START WORKING DATA

(* ===== verification/SafeOut.v ===== *)
(** * Sending keeps the invariant

    The functions of [TcpOut] from a manager that satisfies the invariant:
    none touches a destroyed stream or corrupts a list, and the invariant
    holds again when they return. *)

From S2P Require Import Prelude SeqNum SpscQueue MemPool RingBuffer SendBuffer AddrPool Rss Checksum.
From S2P Require Import Machine Wp Lists TcpOptions FlowTable Network Faults StreamOps Invariant Boot StreamInv Live.
From S2P Require Import TcpOut.

(** The successor of an element is another element. *)
Lemma next_of_ok p l : p ∈ l -> exists nx, next_of p l = Ok nx /\
  forall q, nx = Some q -> q ∈ l /\ (NoDup l -> q <> p).
Proof.
  induction l as [|x l IH]; [by intros ?%not_elem_of_nil|]. simpl. intros Hp. destruct (decide (x = p)) as [->|Hne].
  - exists (hd_error l). split; [done|]. intros q Hq. destruct l as [|y l]; simplify_eq/=. split; [set_solver|].
    intros Hnd. apply NoDup_cons in Hnd as [Hnd _]. set_solver.
  - destruct IH as (nx & Enx & Hnx); [set_solver|]. exists nx. split; [done|]. intros q Hq. destruct (Hnx q Hq).
    split; [set_solver|]. intros [_ ?]%NoDup_cons. tauto.
Qed.

Section out.
Context `{Env} `{!NetOk} (E : fault -> Prop) (HE : forall e, calm e -> E e).
Implicit Types (m : mtcp_manager) (s : tcp_stream) (p q : ptr) (Φ : tcp_stream -> Prop)
  (rest : gmap ptr tcp_stream).

(** ** Below TCP *)

Section network.
Context (I : mtcp_manager -> Prop) (HI : core_inv I).
Definition Handle_TCP_ST_FIN_WAIT_2 (p : ptr) (cur_ts : Z) (t : tcphdr) (seq ack_seq : Z)
    (payload : list Z) (window : Z) : M unit :=
  if negb (th_ack t) then ret tt
  else
    process_ack p cur_ts t seq ack_seq window (zlen payload) ;;;
    payload_ack p cur_ts payload seq ;;;
    when (th_fin t)
      (let* s := get_stream p in
       when (u32 (seq + zlen payload) =? rcv_nxt s)
         (upd_stream p (fun s => s <| state := TCP_ST_TIME_WAIT |> <| rcv_nxt := u32 (rcv_nxt s + 1) |>) ;;;
          AddtoTimewaitList p cur_ts ;;;
          AddtoControlList p cur_ts)).

Definition Handle_TCP_ST_CLOSING (p : ptr) (cur_ts : Z) (t : tcphdr) (seq ack_seq payloadlen window : Z)
  : M unit :=
  if negb (th_ack t) then ret tt
  else
    process_ack p cur_ts t seq ack_seq window payloadlen ;;;
    let* s := get_stream p in
    if negb (is_fin_sent (sndvar s)) then ret tt
    else if negb (ack_seq =? u32 (fss (sndvar s) + 1)) then ret tt
    else
      upd_stream p (fun s => s <| sndvar; snd_una := ack_seq |> <| snd_nxt := ack_seq |>) ;;;
      UpdateRetransmissionTimer p cur_ts ;;;
      set_state p TCP_ST_TIME_WAIT ;;;
      AddtoTimewaitList p cur_ts.

Definition Handle_TCP_ST_TIME_WAIT (p : ptr) (cur_ts : Z) : M unit :=
  let* s := get_stream p in
  when (on_timewait_list s) (RemoveFromTimewaitList p ;;; AddtoTimewaitList p cur_ts) ;;;
  AddtoControlList p cur_ts.

(** The [switch] on the state. *)
Definition handle_segment (p : ptr) (cur_ts : Z) (ih : iphdr) (t : tcphdr) (seq ack_seq : Z)
    (payload : list Z) (window : Z) : M unit :=
  let* s := get_stream p in
  let payloadlen := zlen payload in
  match state s with
  | TCP_ST_LISTEN => Handle_TCP_ST_LISTEN p cur_ts t
  | TCP_ST_SYN_SENT => Handle_TCP_ST_SYN_SENT p cur_ts ih t seq ack_seq payloadlen window
  | TCP_ST_SYN_RCVD =>
      if th_syn t && (seq =? irs (rcvvar s)) then Handle_TCP_ST_LISTEN p cur_ts t
      else
        Handle_TCP_ST_SYN_RCVD p cur_ts t ack_seq ;;;
        let* s := get_stream p in
        when ((0 <? payloadlen) && bool_decide (state s = TCP_ST_ESTABLISHED))
          (Handle_TCP_ST_ESTABLISHED p cur_ts t seq ack_seq payload window)
  | TCP_ST_ESTABLISHED => Handle_TCP_ST_ESTABLISHED p cur_ts t seq ack_seq payload window
  | TCP_ST_CLOSE_WAIT => Handle_TCP_ST_CLOSE_WAIT p cur_ts t seq ack_seq payloadlen window
  | TCP_ST_LAST_ACK => Handle_TCP_ST_LAST_ACK p cur_ts t seq ack_seq payloadlen window
  | TCP_ST_FIN_WAIT_1 => Handle_TCP_ST_FIN_WAIT_1 p cur_ts t seq ack_seq payload window
  | TCP_ST_FIN_WAIT_2 => Handle_TCP_ST_FIN_WAIT_2 p cur_ts t seq ack_seq payload window
  | TCP_ST_CLOSING => Handle_TCP_ST_CLOSING p cur_ts t seq ack_seq payloadlen window
  | TCP_ST_TIME_WAIT => Handle_TCP_ST_TIME_WAIT p cur_ts
  | TCP_ST_CLOSED => ret tt
  end.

END WORKING DATA

→ WHAT TO WORK ON
Which lines hold the word "Require"? Return all of them from the records above.

→ WRITTEN RESPONSE
From S2P Require Import Prelude SeqNum SpscQueue MemPool RingBuffer SendBuffer AddrPool Rss Checksum.
From S2P Require Import Machine Wp Lists TcpOptions FlowTable Network Faults StreamOps Invariant Boot StreamInv Live.
From S2P Require Import TcpOut.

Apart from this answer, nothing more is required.